He followed because he wanted answers—and he wanted her.

Man, nothing was sexier than a woman who could take care of herself. But, shit, two close calls in twenty-four hours?

She was definitely going to tell him what had really happened here.

* * *

When the F-150 pulled up to the valets in the Marriott’s underground parking garage, none of the boys in livery expected a clown-car exodus out of the cab. But that’s what they got.

Surprise, Mels thought as she was the first one out.

From a distance, she guessed she looked presentable in her cobbled-together outfit, but up close she smelled like dead fish, and the reality was, she was only wearing a collapsible raincoat and what were essentially socks with hard bottoms as shoes. But like management was going to detain her for being a hot mess?

Or a cold mess, as it were…because that chill from the river and the scare was still in her bones.

Next out of the truck was Matthias, and the valet took a step back from him. Smart move: His mood was downright nasty, his face so tight he seemed like he was going to explode—but that was his damage, not hers. If he wanted to talk, he could do it adult-to-adult, at a volume lower than a yell.

Leaning in, he helped Jim out, all casual-like, as if the guy were just suffering from some jet lag, or maybe a little stomach flu. And Heron managed to pull it together. Although he was shaky if you knew where to look for the trembling, he walked by himself to the double doors of the lower lobby, each step measured and deliberately steady.
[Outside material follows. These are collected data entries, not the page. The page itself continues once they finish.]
(** * A MIPS peephole optimizer and its line parser

    Shallow embedding of [src/parser/mips_parser.py] and
    [src/optimizer/peephole.py], with the properties of the intermediate
    representation, of the three rewrite patterns and of the single
    left-to-right pass.

    Python strings are modelled by [string]; a character is read as the code
    point of the same number (0..255).  Python exceptions are modelled by an
    error monad: every subscript [l[k]] and every attribute access on the
    union [Instruction | Label] can fail exactly where Python raises. *)

From Stdlib Require Import List String Ascii Bool Arith Lia.
From Equations Require Import Equations.
Import ListNotations.
Open Scope string_scope.
Open Scope list_scope.
Open Scope nat_scope.

Set Implicit Arguments.

(** ** Exceptions *)

Inductive exn : Type :=
| IndexError
| AttributeError.

Inductive result (A : Type) : Type :=
| Ok (a : A)
| Raise (e : exn).
Arguments Ok {A} a.
Arguments Raise {A} e.

Definition bind {A B} (m : result A) (k : A -> result B) : result B :=
  match m with
  | Ok a => k a
  | Raise e => Raise e
  end.

Notation "x <- m ;; k" := (bind m (fun x => k))
  (at level 61, m at next level, right associativity).

(** Python's short-circuit [and] on conditions that may raise: the right
    operand is evaluated only when the left one is true. *)
Definition and_then (a b : result bool) : result bool :=
  x <- a ;; if x then b else Ok false.
Infix "&&&" := and_then (at level 40, left associativity).

(** The subscript [l[k]] for a non-negative [k]. *)
Definition get_item {A} (l : list A) (k : nat) : result A :=
  match nth_error l k with
  | Some x => Ok x
  | None => Raise IndexError
  end.

(** ** Data model (mips_parser.py) *)

Record Instruction : Type := mkInstruction {
  opcode : string;
  args : list string;
  comment : option string;
  original_text : option string
}.

Record Label : Type := mkLabel {
  name : string;
  instruction : option Instruction
}.

(** An element of the IR: the union [Instruction | Label]. *)
Inductive element : Type :=
| Instr (i : Instruction)
| Lbl (l : Label).

Definition isinstance_Instruction (e : element) : bool :=
  match e with
  | Instr _ => true
  | Lbl _ => false
  end.

(** Attribute access on an element: a [Label] has no [opcode], [args] or
    [original_text]. *)
Definition get_opcode (e : element) : result string :=
  match e with
  | Instr i => Ok (opcode i)
  | Lbl _ => Raise AttributeError
  end.

Definition get_args (e : element) : result (list string) :=
  match e with
  | Instr i => Ok (args i)
  | Lbl _ => Raise AttributeError
  end.

Definition get_original_text (e : element) : result (option string) :=
  match e with
  | Instr i => Ok (original_text i)
  | Lbl _ => Raise AttributeError
  end.

(** What an f-string prints for an [Optional[str]]. *)
Definition format_opt (o : option string) : string :=
  match o with
  | Some s => s
  | None => "None"
  end.

(** ** The patterns (peephole.py) *)

Definition matcher : Type := list element -> result nat.
Definition transformer : Type := list element -> result (list element).

Definition _match_add_zero : matcher := fun instructions =>
  if List.length instructions <? 1 then Ok 0 else
  e0 <- get_item instructions 0 ;;
  if negb (isinstance_Instruction e0) then Ok 0 else
  let instr := e0 in
  c <- (op <- get_opcode instr ;; Ok (op =? "add")%string)
       &&& (a <- get_args instr ;; Ok (List.length a =? 3))
       &&& (a <- get_args instr ;; a2 <- get_item a 2 ;; Ok (a2 =? "$zero")%string) ;;
  if c then Ok 1 else Ok 0.

Definition _transform_add_zero : transformer := fun instructions =>
  instr <- get_item instructions 0 ;;
  a <- get_args instr ;; a0 <- get_item a 0 ;;
  a <- get_args instr ;; a1 <- get_item a 1 ;;
  t <- get_original_text instr ;;
  Ok [Instr (mkInstruction "move" [a0; a1]
               (Some ("Optimized from: " ++ format_opt t)%string) None)].

Definition _match_redundant_move : matcher := fun instructions =>
  if List.length instructions <? 2 then Ok 0 else
  e0 <- get_item instructions 0 ;;
  e1 <- get_item instructions 1 ;;
  if negb (isinstance_Instruction e0) || negb (isinstance_Instruction e1)
  then Ok 0 else
  let first := e0 in
  let second := e1 in
  c <- (op <- get_opcode first ;; Ok (op =? "move")%string)
       &&& (op <- get_opcode second ;; Ok (op =? "add")%string)
       &&& (a <- get_args second ;; Ok (List.length a =? 3))
       &&& (a <- get_args second ;; a2 <- get_item a 2 ;; Ok (a2 =? "$zero")%string)
       &&& (a <- get_args first ;; f0 <- get_item a 0 ;;
            b <- get_args second ;; s1 <- get_item b 1 ;; Ok (f0 =? s1)%string) ;;
  if c then Ok 2 else Ok 0.

Definition _transform_redundant_move : transformer := fun instructions =>
  e1 <- get_item instructions 1 ;; a <- get_args e1 ;; d <- get_item a 0 ;;
  e0 <- get_item instructions 0 ;; b <- get_args e0 ;; s <- get_item b 1 ;;
  e0 <- get_item instructions 0 ;; t0 <- get_original_text e0 ;;
  e1 <- get_item instructions 1 ;; t1 <- get_original_text e1 ;;
  Ok [Instr (mkInstruction "move" [d; s]
               (Some ("Optimized from: " ++ format_opt t0 ++ " and "
                        ++ format_opt t1)%string) None)].

Definition _match_redundant_load_store : matcher := fun instructions =>
  if List.length instructions <? 2 then Ok 0 else
  e0 <- get_item instructions 0 ;;
  e1 <- get_item instructions 1 ;;
  if negb (isinstance_Instruction e0) || negb (isinstance_Instruction e1)
  then Ok 0 else
  let store := e0 in
  let load := e1 in
  c <- (op <- get_opcode store ;; Ok (op =? "sw")%string)
       &&& (op <- get_opcode load ;; Ok (op =? "lw")%string)
       &&& (a <- get_args store ;; s1 <- get_item a 1 ;;
            b <- get_args load ;; l1 <- get_item b 1 ;; Ok (s1 =? l1)%string) ;;
  if c then Ok 2 else Ok 0.

Definition _transform_redundant_load_store : transformer := fun instructions =>
  store <- get_item instructions 0 ;;
  load <- get_item instructions 1 ;;
  a <- get_args load ;; l0 <- get_item a 0 ;;
  b <- get_args store ;; s0 <- get_item b 0 ;;
  t <- get_original_text load ;;
  Ok [store;
      Instr (mkInstruction "move" [l0; s0]
               (Some ("Optimized from: " ++ format_opt t)%string) None)].

(** [self.patterns], in registration order. *)
Definition patterns : list (matcher * transformer) :=
  [ (_match_add_zero, _transform_add_zero);
    (_match_redundant_move, _transform_redundant_move);
    (_match_redundant_load_store, _transform_redundant_load_store) ].

(** ** The pass (PeepholeOptimizer.optimize) *)

(** The inner [for] loop at cursor [i]: the first pattern whose matcher
    returns a positive length is transformed on the slice
    [instructions[i:i + match_length]]; [None] when the loop ends without a
    [break]. *)
Fixpoint try_patterns (pats : list (matcher * transformer))
    (instructions : list element) (i : nat)
  : result (option (nat * list element)) :=
  match pats with
  | [] => Ok None
  | (match_fn, transform_fn) :: pats' =>
      match_length <- match_fn (skipn i instructions) ;;
      if 0 <? match_length then
        transformed <-
          transform_fn (firstn match_length (skipn i instructions)) ;;
        Ok (Some (match_length, transformed))
      else try_patterns pats' instructions i
  end.

Lemma try_patterns_positive pats instructions i n t :
  try_patterns pats instructions i = Ok (Some (n, t)) -> 0 < n.
Proof.
  induction pats as [|[m f] pats IH]; simpl; [discriminate|].
  destruct (m (skipn i instructions)) as [k|e]; simpl; [|discriminate].
  destruct (0 <? k) eqn:Hk; [|exact IH].
  destruct (f _); simpl; [|discriminate].
  intros H; injection H as <- _. now apply Nat.ltb_lt.
Qed.

Definition inspect {A} (a : A) : {b : A | a = b} := exist _ a eq_refl.

(** The [while i < len(instructions)] loop, with its two variables [i] and
    [optimized]. *)
Equations? optimize_loop (pats : list (matcher * transformer))
    (instructions : list element) (i : nat) (optimized : list element)
  : result (list element) by wf (List.length instructions - i) lt :=
  optimize_loop pats instructions i optimized with lt_dec i (List.length instructions) := {
    | right _ => Ok optimized
    | left Hlt with inspect (try_patterns pats instructions i) := {
        | exist _ (Raise e) _ => Raise e
        | exist _ (Ok (Some (match_length, transformed))) Heq =>
            optimize_loop pats instructions (i + match_length)
              (optimized ++ transformed)
        | exist _ (Ok None) _ with nth_error instructions i := {
            | Some x => optimize_loop pats instructions (i + 1) (optimized ++ [x])
            | None => Raise IndexError } } }.
Proof.
  - apply try_patterns_positive in Heq. lia.
  - lia.
Qed.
“Adrian” was on him fast, long-striding over, putting an arm around the guy and helping him to stay standing.

Somehow, she didn’t think it was a coincidence that the man at the motel was tied with Heron. But now was hardly the time to press the issue.

And it was eerie. People coming in and out of the double doors didn’t spare Jim a glance—and it didn’t appear to be because they were being discreet.

How could they have missed someone who looked so drunk and wobbly? Generally speaking, it was the kind of thing that would draw stares.

It was as if the guy weren’t there at all.

A strange warning tingled along the nerve receptors across the nape of her neck—

At that very moment, Adrian looked over his shoulder, his eyes gleaming in a way that didn’t seem human at all—and yet wasn’t threatening. “You coming, Mels?”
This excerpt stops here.